You think someone would pay cash for my identity? (1)

jeremyl (1635215) | about 5 years ago | (#29382413)

You mean I can get some cold hard cash for my online identity? This site only tells me how much I can get for it... where do I actually sell it?

Hmm... (1)

Trieppo (664828) | about 5 years ago | (#29382425)

Let's see what the database says here: "NULL".

My Fool-Proof Identity Theft Defense (0)

Anonymous Coward | about 5 years ago | (#29382499)

I pay my ex-wife to mess up my credit report. This prevents any identity theives from opening accounts in my name.

She only charges me a couple grand a month for the services too -- so its quite a bargain.

BS (1)

DarthVain (724186) | about 5 years ago | (#29382651)

Besides all the loaded questions and unquantifiable results the fact is much of the stuff being asked for is insured.

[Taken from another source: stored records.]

Definition architecture_callback (arch_val : Z) (c : Z * nscq_data) : sm client Error Z :=
  if negb (c.1 =? NSCQ_RC_SUCCESS) then sret arch_val
  else match c.2 with DataArch arch => sret arch | _ => slift UB end.

(** *** The queries *)

(** There is a session, and these functions are loaded. *)
Definition has_session (functions : list string) (s : client) : bool :=
  negb (session s =? 0) && forallb (fun f => bool_decide (f ∈ Driver.symbols s)) functions.

(** Observe a path with a callback and what it fills. *)
Definition observe {A : Type} (path : string) (callback : A -> Z * nscq_data -> sm client Error A) (a : A) :
    sm client Error A :=
  do* (observe_rc, calls) := Driver.call "nscq_session_path_observe"
                               (with_session (fun session => nscq_session_path_observe session path)) in
  do* a := callbacks callback calls a in
  guard* observe_rc =? NSCQ_RC_SUCCESS else NscqError in
  sret a.

Definition get_switch_architecture : sm client Error SwitchEvidence.SwitchArchitecture := fun s =>
  if negb (has_session ["nscq_session_path_observe"] s) then (Err NscqError, s)
  else
  (do* arch_val := observe NSCQ_PATH_NVSWITCH_ARCH architecture_callback (-1) in
   if arch_val =? NSCQ_ARCH_SV10 then sret SwitchEvidence.SV10
   else if arch_val =? NSCQ_ARCH_LR10 then sret SwitchEvidence.LR10
   else if arch_val =? NSCQ_ARCH_LS10 then sret SwitchEvidence.LS10
   else slift (Err NscqError)) s.

Definition get_all_switch_uuid : sm client Error (list string) := fun s =>
  if negb (has_session ["nscq_session_path_observe"] s) then (Err NscqError, s)
  else observe NSCQ_PATH_NVSWITCH_UUID uuid_callback [] s.

Definition get_switch_tnvl_status (uuid : string) : sm client Error Z := fun s =>
  if negb (has_session ["nscq_session_path_observe"] s) then (Err NscqError, s)
  else if bool_decide (uuid = "") then (Err NscqError, s)
  else observe (("/" +:+ uuid) +:+ NSCQ_PATH_PCIE_MODE) tnvl_status_callback TnvlUnknown s.
Definition lib_reachable (st : lib) : Prop := exists n q, rtc lib_step (new_lib n q) st.

(** The library is sane; handles of options point to options; addresses are
    new; the installed options are those of the client, as they are now. *)
Record coherent (st : lib) : Prop := {
  co_sane : sane (sdk_of st);
  co_handles h a : handles st !! h = Some (o_sdk_opts a) -> is_Some (options st !! a);
  co_fresh a : is_Some (options st !! a) -> (a < next st)%nat;
  co_installed a : installed st = Some a ->
    is_Some (options st !! a) /\ g_sdkOptions (sdk_of st) = Some (mk_options (default None (options st !! a)));
}.

Lemma coherent_events st es : coherent st -> coherent (with_events st es).
Proof. by intros []. Qed.

Lemma LOG_coherent level message s st r st' : coherent st -> LOG level message s st = (r, st') -> coherent st'.
Proof. intros Hc. unfold LOG. destruct (g_logger _); intros [= _ <-]; [by apply coherent_events|done]. Qed.

Lemma api_end_coherent {A : Type} w (m : api A) st r st' :
  (forall r st', m st = (r, st') -> coherent st') -> api_end w m st = (r, st') -> coherent st'.
Proof.
  intros Hm. unfold api_end. destruct (m st) as [r1 st1] eqn:E. specialize (Hm _ _ eq_refl).
  destruct r1 as [a|e|x|]; try (by intros [= <- <-]). unfold sbind.
  destruct (LOG _ _ _ st1) as [r2 st2] eqn:El. eapply LOG_coherent in El; [|done].
  by destruct r2 as [[]|e|y|]; intros [= <- <-].
Qed.

Lemma new_handle_coherent o st r st' :
  (forall a, o = o_sdk_opts a -> is_Some (options st !! a)) -> coherent st -> new_handle o st = (r, st') -> coherent st'.
Proof.
  intros Ho [H1 H2 H3 H4] [= _ <-]. split; cbn; try done.
  - intros h a [[_ Hx]|[_ Hh]]%lookup_insert_Some; [by apply Ho|by eapply H2].
  - intros a Ha. pose proof (H3 a Ha). lia.
Qed.

Lemma deref_Ret {A : Type} (f : object -> option A) h st a st' :
  deref f h st = (Ret a, st') -> st' = st /\ exists o, handles st !! h = Some o /\ f o = Some a.
Proof.
  unfold deref. destruct (handles st !! h) as [o|]; cbn; [|done]. destruct (f o) eqn:E; [|done].
  intros [= <- <-]. eauto.
Qed.

Lemma deref_state {A : Type} (f : object -> option A) h st : (deref f h st).2 = st.
Proof. done. Qed.

(** The initializer only sets the options it is given. *)
Lemma init_options (o : option (SdkOptions (L:=CallbackLogger))) s r s' :
  init o s = (r, s') ->
  match initialized s with
  | None => g_sdkOptions s' = Some (default (mk_options None) o)
  | Some _ => s' = s
  end.
Proof.
  unfold init. destruct (initialized s) as [[e|]|] eqn:Ei; [by intros [= _ <-]..|].
  destruct (init_body o s) as [r1 s1] eqn:E.
  assert (g_sdkOptions s1 = Some (default (mk_options None) o)) as Ho.
  { revert E. unfold init_body, sbind, handle_init_logger, set_logger. destruct o as [[[l|]]|]; cbn -[handle_init_xmlsec].
    2,3: destruct (stderr_color_mt "nvat"); [|by intros [= _ <-]].
    all: intros E; apply xml_only_init in E as [[cs ->] _]; [done|discriminate]. }
  destruct r1 as [[]|e|x|]; intros [= _ <-]; exact Ho.
Qed.

Lemma init_sane (o : option (SdkOptions (L:=CallbackLogger))) s r s' : sane s -> init o s = (r, s') -> sane s'.
Proof.
  intros Hs E. destruct r; (eapply (sdk_init_sane o s); [done|]); unfold Sdk.nvat_sdk_init, sbind; rewrite E; reflexivity.
Qed.

Lemma init_with_coherent a st r st' :
  coherent st -> (forall a', a = Some a' -> is_Some (options st !! a')) -> init_with a st = (r, st') -> coherent st'.
Proof.
  intros [H1 H2 H3 H4] Ha. unfold init_with. destruct (init _ (sdk_of st)) as [r1 s1] eqn:E. intros [= _ <-].
  pose proof (init_sane _ _ _ _ H1 E) as Hs. apply init_options in E.
  split; cbn; try done. intros a' Hi. destruct (initialized (sdk_of st)) eqn:Ei.
  - rewrite bool_decide_false in Hi by done. subst s1. by apply H4.
  - rewrite bool_decide_true in Hi by done. subst a. split; [by apply Ha|exact E].
Qed.

Lemma coherent_set a l st r st' :
  coherent st -> is_Some (options st !! a) -> set_option_logger a l st = (r, st') -> coherent st'.
Proof.
  intros [H1 H2 H3 H4] Ha [= _ <-]. split; cbn.
  - case_bool_decide as Hi; [|done]. destruct (H4 _ Hi) as [_ Ho]. destruct H1 as [Hn Hq Hg]. split; cbn; try done.
    intros Hin. specialize (Hg Hin). rewrite Ho in Hg. split; [done|]. intros Hl. by apply Hg in Hl.
  - intros h a' Hh. destruct (decide (a = a')) as [->|Hne]; [by rewrite lookup_insert_eq|].
    rewrite lookup_insert_ne by done. by eapply H2.
  - intros a' Ha'. destruct (decide (a = a')) as [->|Hne]; [by apply H3|].
    rewrite lookup_insert_ne in Ha' by done. by apply H3.
  - intros a' Hi. destruct (H4 _ Hi) as [Hs Ho]. destruct (decide (a = a')) as [->|Hne].
    + rewrite bool_decide_true by done. by rewrite lookup_insert_eq.
    + rewrite bool_decide_false by (rewrite Hi; congruence). by rewrite lookup_insert_ne.
Qed.
(** The measurements: available from both RIMs, without a conflict, and the
    result. *)
Definition with_measurements (c : Claims3) (measres : SerializableMeasresClaim) (secure_boot : option bool)
    (debug_status : option string) (mismatched : option (list Mismatch.SerializableMismatchedMeasurements)) :
    Claims3 :=
  GpuClaims.mk_gpu_claims (GpuClaims.m_nonce c) (GpuClaims.m_hwmodel c) (GpuClaims.m_ueid c)
    (GpuClaims.m_oem_id c) (GpuClaims.m_driver_version c) (GpuClaims.m_vbios_version c)
    (GpuClaims.m_gpu_switch_pdis c) measres (GpuClaims.m_gpu_arch_match c)
    secure_boot debug_status mismatched
    (GpuClaims.m_ar_cert_chain c) (GpuClaims.m_ar_cert_chain_fwid_match c) (GpuClaims.m_ar_parsed c)
    (GpuClaims.m_gpu_ar_nonce_match c) (GpuClaims.m_ar_signature_verified c)
    (GpuClaims.m_driver_rim_fetched c) (GpuClaims.m_driver_rim_cert_chain c)
    (GpuClaims.m_driver_rim_signature_verified c) (GpuClaims.m_gpu_driver_rim_version_match c)
    true (GpuClaims.m_vbios_rim_fetched c)
    (GpuClaims.m_vbios_rim_cert_chain c) (GpuClaims.m_gpu_vbios_rim_version_match c)
    (GpuClaims.m_vbios_rim_signature_verified c) true true (GpuClaims.m_mode c) (GpuClaims.m_version c).

Definition add_gpu_mode_claim (r : GpuEvidence.AttestationReport) (c : Claims3) : res Claims3 :=
  match GpuEvidence.get_opaque_data_version r with
  | Ret opaque_data_version =>
      if opaque_data_version <? MIN_OPAQUE_DATA_VERSION_FOR_FEATURE_FLAG then Ret c
      else
        let* feature_flag := GpuEvidence.get_feature_flag r in
        Ret (with_mode c (GpuEvidence.feature_flag_to_string feature_flag))
  | Err SpdmFieldNotFound => Ret c
  | Err e => Err e
  | Throw x => Throw x
  | UB => UB
  end.

(** MSR 35 is validated unless NVDEC0 is disabled. *)
Definition is_msr_35_valid (nvdec0_status : Z) : res bool :=
  if nvdec0_status =? NVDEC_STATUS_DISABLED then Ret false
  else if nvdec0_status =? NVDEC_STATUS_ENABLED then Ret true
  else Err InternalError.

Definition index_conflict (driver vbios : Rim.Measurements) : bool :=
  existsb (fun index => Rim.has_measurement_at_index driver index && Rim.has_measurement_at_index vbios index)
    (Rim.get_all_indices driver ++ Rim.get_all_indices vbios).

Definition generate_set_measurement_claims (driver vbios : Rim.Measurements)
    (r : GpuEvidence.AttestationReport) (c : Claims3) : res Claims3 :=
  check* negb (index_conflict driver vbios) else RimMeasurementConflict in
  let* nvdec0_status := GpuEvidence.get_nvdec0_status r in
  let* msr_35_valid := is_msr_35_valid nvdec0_status in
  let runtime_measurements := GpuEvidence.get_measurements r in
  let skip index := (index =? 35) && negb msr_35_valid in
  let* acc := Verify.compare_all runtime_measurements skip driver DRIVER (true, []) in
  let* acc := Verify.compare_all runtime_measurements skip vbios VBIOS acc in
  let* (measres, secure_boot, debug_status, mismatched) := Verify.measurement_result acc in
  Ret (with_measurements c measres secure_boot debug_status mismatched).

(** ** The local verifier *)

Section local.
Context {R S : Type} `{!Rim.IRimStore R} `{!IOcspHttpClient S}.

Record LocalGpuVerifier : Type := mk_local {
  m_rim_store : R;
  m_ocsp_http_client : S;
  m_detached_eat_options : Eat.DetachedEATOptions;
}.

(** [LocalGpuVerifier::create]; null pointers are [None]. *)
Definition create (rim_store : option R) (ocsp_http_client : option S)
    (detached_eat_options : Eat.DetachedEATOptions) : res LocalGpuVerifier :=
  match rim_store, ocsp_http_client with
  | None, _ => Err BadArgument
  | _, None => Err BadArgument
  | Some rim_store, Some ocsp => Ret (mk_local rim_store ocsp detached_eat_options)
  end.

Abbreviation vsm A := (sm (vstate (R:=R) (S:=S)) Error A).

Definition set_driver_rim_claims (now : Z) (driver_rim_document : Rim.RimDocument) (policy : Rim.EvidencePolicy)
    (c : Claims3) : vsm Claims3 :=
  do* driver_rim_claims := on_ocsp (Rim.generate_rim_claims now driver_rim_document policy) in
  do* cc := slift (Rim.read_chain_claims driver_rim_claims) in
  do* oemid := slift (Rim.get_manufacturer_id driver_rim_document) in
  sret (with_driver_rim c true (Verify.serialize_chain cc) (Rim.m_signature_verified driver_rim_claims) oemid).

Definition set_vbios_rim_claims (now : Z) (vbios_rim_document : Rim.RimDocument) (policy : Rim.EvidencePolicy)
    (c : Claims3) : vsm Claims3 :=
  do* vbios_rim_claims := on_ocsp (Rim.generate_rim_claims now vbios_rim_document policy) in
  do* cc := slift (Rim.read_chain_claims vbios_rim_claims) in
  sret (with_vbios_rim c true (Verify.serialize_chain cc) (Rim.m_signature_verified vbios_rim_claims)).

(** The loop body of [generate_claims_v3]. *)
Definition verify_one (t0 t1 t2 : Z) (policy : Rim.EvidencePolicy) (e : GpuEvidence.GpuEvidence) : vsm Claims3 :=
  do* report := slift (GpuEvidence.get_parsed_attestation_report e) in
  do* ec := on_ocsp (GpuEvidence.generate_gpu_evidence_claims t0 e report) in
  let c := set_gpu_evidence_claims (to_hex_string (GpuEvidence.m_nonce e)) ec in
  do* c := slift (add_gpu_mode_claim report c) in
  do* driver_rim_id := slift (GpuEvidence.get_driver_rim_id report (GpuEvidence.m_gpu_architecture e)) in
  do* driver_rim := on_rims (fun r => Rim.get_rim r driver_rim_id) in
  do* driver_version_from_rim := slift (Rim.get_version driver_rim) in
  guard* bool_decide (driver_version_from_rim = GpuEvidence.m_driver_version ec)
    else GpuEvidenceDriverRimVersionMismatch in
  do* c := set_driver_rim_claims t1 driver_rim policy c in
  do* vbios_rim_id := slift (GpuEvidence.get_vbios_rim_id report) in
  do* vbios_rim := on_rims (fun r => Rim.get_rim r vbios_rim_id) in
  do* vbios_version_from_rim := slift (Rim.get_version vbios_rim) in
  guard* bool_decide (vbios_version_from_rim = GpuEvidence.m_vbios_version ec)
    else GpuEvidenceVbiosRimVersionMismatch in
  do* c := set_vbios_rim_claims t2 vbios_rim policy c in
  do* driver_measurements := slift (Rim.get_measurements driver_rim) in
  do* vbios_measurements := slift (Rim.get_measurements vbios_rim) in
  slift (generate_set_measurement_claims driver_measurements vbios_measurements report c).

Fixpoint verify_loop (clock : nat -> Z) (k : nat) (policy : Rim.EvidencePolicy)
    (evidence : list GpuEvidence.GpuEvidence) : vsm unit :=
  match evidence with
  | [] => sret tt
  | e :: evidence =>
      do* c := verify_one (clock k) (clock (k + 1)%nat) (clock (k + 2)%nat) policy e in
      do* _ := append_claims (Collection.Gpu c) in
      verify_loop clock (k + 3) policy evidence
  end.

(** [generate_claims_v3]: the detached EAT when it is asked for, and the error
    that is reported with it. *)
Definition generate_claims_v3 (clock : nat -> Z) (options : Eat.DetachedEATOptions)
    (evidence : list GpuEvidence.GpuEvidence) (policy : Rim.EvidencePolicy) (want_detached_eat : bool) :
    vsm (option string * option Error) :=
  do* _ := verify_loop clock 0 policy evidence in
  if want_detached_eat then
    fun v => (let* (text, err) := Eat.get_detached_eat (out_claims v) options in Ret (Some text, err), v)
  else sret (None, None).

(** [verify_evidence]: another claims version is no error and no claims. *)
Definition verify_evidence (clock : nat -> Z) (options : Eat.DetachedEATOptions)
    (evidence : list GpuEvidence.GpuEvidence) (policy : Rim.EvidencePolicy) (want_detached_eat : bool) :
    vsm (option string * option Error) :=
  if bool_decide (Rim.gpu_claims_version policy = GpuClaims.V3)
  then generate_claims_v3 clock options evidence policy want_detached_eat
  else sret (None, None).

End local.

(** ** The remote verifier *)

Definition gpu_device : Verify.device :=
  Verify.mk_device Verify.NVAT_DEVICE_GPU (GpuClaims.version_to_string GpuClaims.V3)
    (fun j => let* c := GpuClaims.from_json j in Ret (Collection.Gpu c)).

Definition to_remote (e : GpuEvidence.GpuEvidence) : Verify.remote_evidence :=
  Verify.mk_remote_evidence (GpuEvidence.m_nonce e) (GpuEvidence.m_attestation_report e) (GpuEvidence.m_cert_chain e).
Lemma configure_coherent op g c : coherent g c -> coherent (given_after op c g) (configure op c).
Proof.
  intros Hc. destruct op; cbn [configure given_after]; try exact Hc.
  2: unfold set_verifier_type; case_bool_decide as E; [subst; by destruct c|].
  all: destruct Hc as [Hgr Hgo Hr Ho Hg Hs].
  1: unfold set_device_type; destruct (_ && _); by constructor.
  all: constructor; cbn; try done; try (by intros [? ?]); try apply holds_given.
  - intros s ->. by left.
  - intros o ->. by left.
Qed.

Lemma reachable_coherent s : reachable s -> coherent s.1 (context s.2).
Proof.
  induction 1 as [rw ow n cs|s s' _ IH Hs].
  { constructor; cbn; by try intros [? ?]. }
  destruct Hs as [clock clock_ms nonce want g st o st' E|op g st]; [|by apply configure_coherent].
  pose proof (attest_device_keeps clock clock_ms nonce want g st IH) as Hk. by rewrite E in Hk.
Qed.

(** *** What an attestation comes to *)

Lemma attest_device_Ret clock clock_ms nonce want st text status st' :
  attest_device clock clock_ms nonce want st = (Ret (text, status), st') ->
  exists n err st1,
    let st0 := mk_state (initialized (context st)) (rim_world st) (ocsp_world st) (nras_requests st) [] in
    choose_nonce nonce = Ret n /\
    (m_gpu_enabled (context st) = true /\ attest_gpus clock clock_ms n want st0 = (Ret (text, err), st1) \/
     m_gpu_enabled (context st) = false /\ m_switch_enabled (context st) = true /\
     attest_switches clock clock_ms n want st0 = (Ret (text, err), st1)) /\
    apply_policy text err st1 = (Ret (text, status), st').
Proof.
  unfold attest_device. intros ([] & s1 & H1 & Hr)%sbind_Ret.
  unfold on_context in H1. rewrite ensure_init_eq in H1. injection H1 as <-.
  apply sbind_Ret in Hr as (n & s1 & [Hn ->]%slift_Ret & Hr).
  apply sbind_Ret in Hr as ([] & s1 & [= <-] & Hr).
  apply sbind_Ret in Hr as (s & s1 & [= <- <-] & Hr).
  cbn [context rim_world ocsp_world nras_requests initialized m_gpu_enabled m_switch_enabled] in Hr.
  apply sbind_Ret in Hr as ([t err] & s2 & Ha & Hp).
  assert (t = text) as ->.
  { unfold apply_policy in Hp. apply sbind_Ret in Hp as (s & s1 & [= <- <-] & Hp).
    destruct (m_claims_evaluator _), err as [[]|];
      first [by injection Hp as -> _ _ | by apply sbind_Ret in Hp as (? & ? & _ & [= -> _ _])]. }
  exists n, err, s2. cbv zeta. split; [done|]. split; [|done].
  destruct (m_gpu_enabled (context st)); [by left|right]. by destruct (m_switch_enabled (context st)).
Qed.

Lemma run_local_Ret {A : Type} rim client (f : sm local_state Error A) st a st' :
  run_local rim client f st = (Ret a, st') ->
  exists v, f (mk_vstate (rim, rim_world st) (client, ocsp_world st) (claims st)) = (Ret a, v) /\
    claims st' = out_claims v /\ context st' = context st.
Proof. unfold run_local. destruct (f _) as [o v]. intros [= -> <-]. by exists v. Qed.

(** The status of a verification: none, or the overall result. *)
Definition verdict_status (err : option Error) : Prop := err = None \/ err = Some OverallResultFalse.

Lemma eat_status claims options t err :
  Eat.get_detached_eat claims options = Ret (t, err) -> verdict_status err.
Proof. intros (r & _ & ->)%detached_eat_status. destruct r; [by left|by right]. Qed.

Lemma remote_status dev urls clock a es policy r text err r' :
  Verify.remote_verify_evidence (C:=Http.session) dev urls clock a es policy r = (Ret (text, err), r') ->
  verdict_status err.
Proof.
  unfold Verify.remote_verify_evidence. destruct es as [|e es]; [done|].
  intros (l & s1 & _ & Hr)%sbind_Ret. apply sbind_Ret in Hr as (p & s2 & _ & Hr).
  apply sbind_Ret in Hr as ([status body] & s3 & _ & Hr). apply sbind_Ret in Hr as ([] & s4 & _ & Hr).
  apply sbind_Ret in Hr as (eat & s5 & _ & Hr). apply sbind_Ret in Hr as ([[n cs] b] & s6 & _ & Hr).
  case_bool_decide; [|done]. apply sbind_Ret in Hr as ([] & s7 & _ & Hr).
  apply sbind_Ret in Hr as ([] & s8 & _ & [= _ <- _]). destruct b; [by left|by right].
Qed.

Lemma run_remote_Ret urls client jwks keep want f st text err st' :
  run_remote urls client jwks keep want f st = (Ret (text, err), st') ->
  exists t v v', f v = (Ret (t, err), v').
Proof.
  unfold run_remote. destruct (f _) as [o r] eqn:E. intros [= Hr _].
  apply obind_Ret in Hr as ([t e] & -> & [= _ ->]). eauto.
Qed.

Lemma local_gpu_status clock options es policy want v text err v' :
  GpuVerify.verify_evidence (R:=rim_store * rim_env) (S:=ocsp_client * ocsp_env) clock options es policy want v =
    (Ret (text, err), v') -> verdict_status err.
Proof.
  unfold GpuVerify.verify_evidence, GpuVerify.generate_claims_v3. case_bool_decide; [|by intros [= _ <- _]; left].
  intros ([] & v1 & _ & Hr)%sbind_Ret. destruct want; [|by injection Hr as _ <- _; left].
  injection Hr as Hg _. apply obind_Ret in Hg as ([t e] & Hg & [= _ <-]). by eapply eat_status.
Qed.

Lemma local_switch_status clock options es policy want v text err v' :
  SwitchVerify.verify_evidence (R:=rim_store * rim_env) (S:=ocsp_client * ocsp_env) clock options es policy want v =
    (Ret (text, err), v') -> verdict_status err.
Proof.
  unfold SwitchVerify.verify_evidence, SwitchVerify.generate_claims_v3. destruct (Rim.switch_claims_version _).
  intros ([] & v1 & _ & Hr)%sbind_Ret. destruct want; [|by injection Hr as _ <- _; left].
  injection Hr as Hg _. apply obind_Ret in Hg as ([t e] & Hg & [= _ <-]). by eapply eat_status.
Qed.

Lemma run_local_context {A : Type} rim client (f : sm local_state Error A) st :
  context (run_local rim client f st).2 = context st.
Proof. unfold run_local. by destruct (f _). Qed.

Lemma attest_gpus_status clock clock_ms n want st text err st' :
  attest_gpus clock clock_ms n want st = (Ret (text, err), st') ->
  verdict_status err /\ m_claims_evaluator (context st') = m_claims_evaluator (context st).
Proof.
  unfold attest_gpus, gpu_verify. intros (s & s1 & [= <- <-] & Hr)%sbind_Ret.
  destruct (m_gpu_evidence_source _); [|done]. destruct (m_gpu_verifier _) as [[rim cl o|urls cl j]|]; [| |done];
    apply sbind_Ret in Hr as (es & s1 & [_ ->]%slift_Ret & Hr).
  - split; [by apply run_local_Ret in Hr as (v & ?%local_gpu_status & _)|].
    pose proof (run_local_context rim cl (GpuVerify.verify_evidence clock o es (m_evidence_policy (context st)) want) st) as E.
    rewrite Hr in E. cbn in E. by rewrite E.
  - split; [by apply run_remote_Ret in Hr as (t & v & v' & ?%remote_status)|].
    unfold run_remote in Hr. destruct (GpuVerify.remote_verify_evidence _ _ _ _ _). by injection Hr as _ <-.
Qed.

Lemma attest_switches_status clock clock_ms n want st text err st' :
  attest_switches clock clock_ms n want st = (Ret (text, err), st') ->
  verdict_status err /\ m_claims_evaluator (context st') = m_claims_evaluator (context st).
Proof.
  unfold attest_switches, switch_verify. intros (s & s1 & [= <- <-] & Hr)%sbind_Ret.
  destruct (m_switch_evidence_source _); [|done].
  destruct (m_switch_verifier _) as [[rim cl o|urls cl j]|]; [| |done];
    apply sbind_Ret in Hr as (es & s1 & [_ ->]%slift_Ret & Hr).
  - split; [by apply run_local_Ret in Hr as (v & ?%local_switch_status & _)|].
    pose proof (run_local_context rim cl (SwitchVerify.verify_evidence clock o es (m_evidence_policy (context st)) want) st) as E.
    rewrite Hr in E. cbn in E. by rewrite E.
  - split; [by apply run_remote_Ret in Hr as (t & v & v' & ?%remote_status)|].
    unfold run_remote in Hr. destruct (SwitchVerify.remote_verify_evidence _ _ _ _ _). by injection Hr as _ <-.
Qed.

Lemma apply_policy_Ret text err st status st' :
  verdict_status err -> apply_policy text err st = (Ret (text, status), st') ->
  st' = st /\
  match m_claims_evaluator (context st) with
  | None => status = err
  | Some policy => exists b, evaluate policy (claims st) = Ret b /\
      status = if b then None else Some RelyingPartyPolicyMismatch
  end.
Proof.
  intros Hv. unfold apply_policy. intros (s & s1 & [= <- <-] & Hr)%sbind_Ret.
  destruct (m_claims_evaluator _) as [p|]; [|by injection Hr as -> ->].
  destruct Hv as [-> | ->]; apply sbind_Ret in Hr as (b & s1 & [Hb ->]%slift_Ret & [= <- <-]); split; try done;
    by exists b.
Qed.

(** *** The verdict of a verification *)

Definition policy_status (b : bool) : option Error := if b then None else Some OverallResultFalse.

(** The status of a verifier.  [checks] says that the claims are of the version
    the local verifier makes. *)
Definition verdict_of (v : verifier) (want checks : bool) (text : option string) (cs : Collection.ClaimsCollection)
    (status : option Error) : Prop :=
  match v with
  | LocalVerifier _ _ _ =>
      if want && checks
      then exists b, evaluate Eat.overall_result_policy cs = Ret b /\ status = policy_status b
      else status = None
  | RemoteVerifier urls _ _ =>
      exists answer eat payload overall,
        text = (if want then Some answer else None) /\
        deserialize_from_json Eat.json_parse Eat.eat_from_json answer = Ret eat /\
        Jwt.signed_token (fun _ _ => True) (Eat.m_overall_jwt_token eat) (Verify.m_eat_issuer urls) payload /\
        deserialize_from_json Eat.json_parse Eat.overall_from_json payload = Ret overall /\
        status = policy_status (Eat.m_overall_result overall)
  end.

(** The verifier of the device that is enabled. *)
Definition enabled_verifier (c : AttestationContext) : option verifier :=
  if m_gpu_enabled c then m_gpu_verifier c else m_switch_verifier c.

Definition has_verdict (c : AttestationContext) : bool :=
  if m_gpu_enabled c then bool_decide (Rim.gpu_claims_version (m_evidence_policy c) = GpuClaims.V3) else true.

Lemma verdict_of_status v want checks text cs err : verdict_of v want checks text cs err -> verdict_status err.
Proof.
  assert (forall b, verdict_status (policy_status b)) as Hp by (intros []; [by left|by right]).
  destruct v as [rim cl o|urls cl j]; cbn.
  - destruct (want && checks); [intros (b & _ & ->); apply Hp|by left].
  - intros (? & ? & ? & ? & _ & _ & _ & _ & ->). apply Hp.
Qed.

So sure they might pay 22$ to get at my stuff, but from my perspective if they steal money from my credit card it is insured against identity theft, so basically they are stealing from the bank, not me as the bank will reimburse me. I have had it happen to me before.

This is really just a stupid thing to sell their software, which really wouldn't help all that much anyway. Not being foolish is part of it.

The WORST case I have ever heard of was a couple went on vacation, and some asshole stole their identities, and actually sold their 400k home out from under them. Brutal eh? However is this their fault, or that of the stupid bank? In this case I would also think that it would be much like if someone stole your car and sold it. The person with the stolen car wouldn't be the loser, it would be the person that bought the car. In this case the bank controls the sale, as they hold the mortgage, so likely there is some responsibility there as well.